# [WORK REQUEST]
The answer must consist of every line in the data below that holds the word "ConsumeLinkCode".

# [Saved entries]
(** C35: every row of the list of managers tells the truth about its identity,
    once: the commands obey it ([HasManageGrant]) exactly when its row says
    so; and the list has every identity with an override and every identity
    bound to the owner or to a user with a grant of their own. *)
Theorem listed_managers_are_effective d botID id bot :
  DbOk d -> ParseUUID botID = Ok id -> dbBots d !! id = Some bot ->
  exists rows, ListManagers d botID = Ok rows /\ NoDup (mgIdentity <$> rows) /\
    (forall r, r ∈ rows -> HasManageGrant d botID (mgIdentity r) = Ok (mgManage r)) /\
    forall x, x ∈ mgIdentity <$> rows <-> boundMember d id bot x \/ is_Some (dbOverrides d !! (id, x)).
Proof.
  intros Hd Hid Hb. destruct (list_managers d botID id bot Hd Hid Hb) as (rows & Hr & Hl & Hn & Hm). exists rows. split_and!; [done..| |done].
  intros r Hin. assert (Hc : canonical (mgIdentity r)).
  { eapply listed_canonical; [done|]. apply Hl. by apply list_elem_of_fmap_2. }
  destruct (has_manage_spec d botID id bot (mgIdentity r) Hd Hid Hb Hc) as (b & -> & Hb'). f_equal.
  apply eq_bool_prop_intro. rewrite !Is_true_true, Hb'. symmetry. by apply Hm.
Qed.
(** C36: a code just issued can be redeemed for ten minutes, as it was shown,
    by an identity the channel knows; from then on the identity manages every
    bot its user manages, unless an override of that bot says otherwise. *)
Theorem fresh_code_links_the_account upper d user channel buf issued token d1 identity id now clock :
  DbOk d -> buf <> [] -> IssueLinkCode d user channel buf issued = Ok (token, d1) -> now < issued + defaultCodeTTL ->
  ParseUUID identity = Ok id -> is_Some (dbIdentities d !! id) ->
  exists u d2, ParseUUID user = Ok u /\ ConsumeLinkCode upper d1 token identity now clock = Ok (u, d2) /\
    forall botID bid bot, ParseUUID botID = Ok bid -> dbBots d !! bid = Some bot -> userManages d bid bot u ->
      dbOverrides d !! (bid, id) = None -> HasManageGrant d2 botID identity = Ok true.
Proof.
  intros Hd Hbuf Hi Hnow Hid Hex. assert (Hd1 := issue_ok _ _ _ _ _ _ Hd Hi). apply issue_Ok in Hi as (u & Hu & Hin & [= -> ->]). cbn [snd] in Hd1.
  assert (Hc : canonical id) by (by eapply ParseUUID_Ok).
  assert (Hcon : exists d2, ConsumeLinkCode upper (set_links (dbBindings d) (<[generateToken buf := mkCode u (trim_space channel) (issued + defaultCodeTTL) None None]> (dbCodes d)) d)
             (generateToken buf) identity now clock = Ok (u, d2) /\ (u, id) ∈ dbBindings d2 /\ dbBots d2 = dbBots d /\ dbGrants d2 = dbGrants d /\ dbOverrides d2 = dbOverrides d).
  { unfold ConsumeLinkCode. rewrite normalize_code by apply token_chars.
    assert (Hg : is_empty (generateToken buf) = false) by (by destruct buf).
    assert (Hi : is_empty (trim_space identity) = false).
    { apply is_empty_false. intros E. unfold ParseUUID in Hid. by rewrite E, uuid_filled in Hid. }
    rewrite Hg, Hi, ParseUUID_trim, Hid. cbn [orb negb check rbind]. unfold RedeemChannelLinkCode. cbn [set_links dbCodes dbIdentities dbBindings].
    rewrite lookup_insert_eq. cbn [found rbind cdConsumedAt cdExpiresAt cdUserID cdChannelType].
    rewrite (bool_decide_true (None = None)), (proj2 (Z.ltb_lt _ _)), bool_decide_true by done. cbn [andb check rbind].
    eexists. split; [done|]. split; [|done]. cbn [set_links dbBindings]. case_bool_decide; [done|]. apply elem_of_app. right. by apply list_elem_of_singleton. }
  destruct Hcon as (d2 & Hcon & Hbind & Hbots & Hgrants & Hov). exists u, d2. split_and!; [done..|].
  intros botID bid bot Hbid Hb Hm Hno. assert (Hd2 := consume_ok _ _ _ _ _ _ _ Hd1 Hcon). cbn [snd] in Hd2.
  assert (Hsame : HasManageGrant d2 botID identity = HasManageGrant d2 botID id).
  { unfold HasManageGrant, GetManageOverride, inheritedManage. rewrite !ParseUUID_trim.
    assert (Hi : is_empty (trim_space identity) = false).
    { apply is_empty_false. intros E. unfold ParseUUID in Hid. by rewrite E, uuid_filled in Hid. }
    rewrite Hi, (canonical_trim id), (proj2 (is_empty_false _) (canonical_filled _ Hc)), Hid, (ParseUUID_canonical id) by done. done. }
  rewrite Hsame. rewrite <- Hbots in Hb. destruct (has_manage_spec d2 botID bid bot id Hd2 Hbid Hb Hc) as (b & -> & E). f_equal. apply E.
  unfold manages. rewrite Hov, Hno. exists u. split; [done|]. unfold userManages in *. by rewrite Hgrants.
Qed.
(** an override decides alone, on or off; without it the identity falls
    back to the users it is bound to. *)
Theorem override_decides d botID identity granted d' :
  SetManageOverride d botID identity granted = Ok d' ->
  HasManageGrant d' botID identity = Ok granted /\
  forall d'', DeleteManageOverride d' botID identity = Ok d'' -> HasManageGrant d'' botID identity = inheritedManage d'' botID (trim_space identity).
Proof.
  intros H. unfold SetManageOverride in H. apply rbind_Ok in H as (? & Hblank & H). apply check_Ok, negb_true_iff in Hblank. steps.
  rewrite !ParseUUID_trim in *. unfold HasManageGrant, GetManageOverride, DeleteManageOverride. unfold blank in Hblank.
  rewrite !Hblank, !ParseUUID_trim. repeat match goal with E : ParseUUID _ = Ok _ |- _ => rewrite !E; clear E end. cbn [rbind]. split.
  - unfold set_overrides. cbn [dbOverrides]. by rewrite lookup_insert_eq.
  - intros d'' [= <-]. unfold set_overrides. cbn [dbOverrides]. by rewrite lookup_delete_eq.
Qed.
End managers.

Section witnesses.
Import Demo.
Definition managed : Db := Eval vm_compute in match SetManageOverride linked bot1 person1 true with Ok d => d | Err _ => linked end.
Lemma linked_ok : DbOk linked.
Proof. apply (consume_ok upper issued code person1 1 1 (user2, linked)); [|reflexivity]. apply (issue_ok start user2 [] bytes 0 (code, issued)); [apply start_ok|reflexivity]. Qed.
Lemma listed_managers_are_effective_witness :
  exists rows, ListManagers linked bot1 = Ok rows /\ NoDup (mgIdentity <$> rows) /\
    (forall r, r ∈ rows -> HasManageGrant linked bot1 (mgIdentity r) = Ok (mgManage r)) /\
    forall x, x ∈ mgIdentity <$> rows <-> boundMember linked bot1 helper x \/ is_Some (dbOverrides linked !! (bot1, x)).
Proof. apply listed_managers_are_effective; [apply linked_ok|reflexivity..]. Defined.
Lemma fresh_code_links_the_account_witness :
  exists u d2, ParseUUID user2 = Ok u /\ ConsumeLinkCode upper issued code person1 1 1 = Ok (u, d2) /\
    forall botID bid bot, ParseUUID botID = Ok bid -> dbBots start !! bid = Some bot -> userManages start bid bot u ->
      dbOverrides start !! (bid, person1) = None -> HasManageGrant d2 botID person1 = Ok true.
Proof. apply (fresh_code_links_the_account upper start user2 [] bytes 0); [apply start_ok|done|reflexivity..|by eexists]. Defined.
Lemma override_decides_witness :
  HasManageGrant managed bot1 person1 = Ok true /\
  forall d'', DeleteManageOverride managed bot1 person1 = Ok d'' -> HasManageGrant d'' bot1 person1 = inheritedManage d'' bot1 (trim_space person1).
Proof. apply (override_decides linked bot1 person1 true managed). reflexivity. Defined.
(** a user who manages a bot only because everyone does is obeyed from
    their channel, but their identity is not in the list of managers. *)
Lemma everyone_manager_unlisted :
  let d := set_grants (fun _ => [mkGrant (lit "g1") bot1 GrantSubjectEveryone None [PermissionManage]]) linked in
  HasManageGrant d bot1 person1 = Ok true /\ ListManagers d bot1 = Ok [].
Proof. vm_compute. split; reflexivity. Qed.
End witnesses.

# [WRITTEN ANSWER]
  exists u d2, ParseUUID user = Ok u /\ ConsumeLinkCode upper d1 token identity now clock = Ok (u, d2) /\
  assert (Hcon : exists d2, ConsumeLinkCode upper (set_links (dbBindings d) (<[generateToken buf := mkCode u (trim_space channel) (issued + defaultCodeTTL) None None]> (dbCodes d)) d)
  { unfold ConsumeLinkCode. rewrite normalize_code by apply token_chars.
  exists u d2, ParseUUID user2 = Ok u /\ ConsumeLinkCode upper issued code person1 1 1 = Ok (u, d2) /\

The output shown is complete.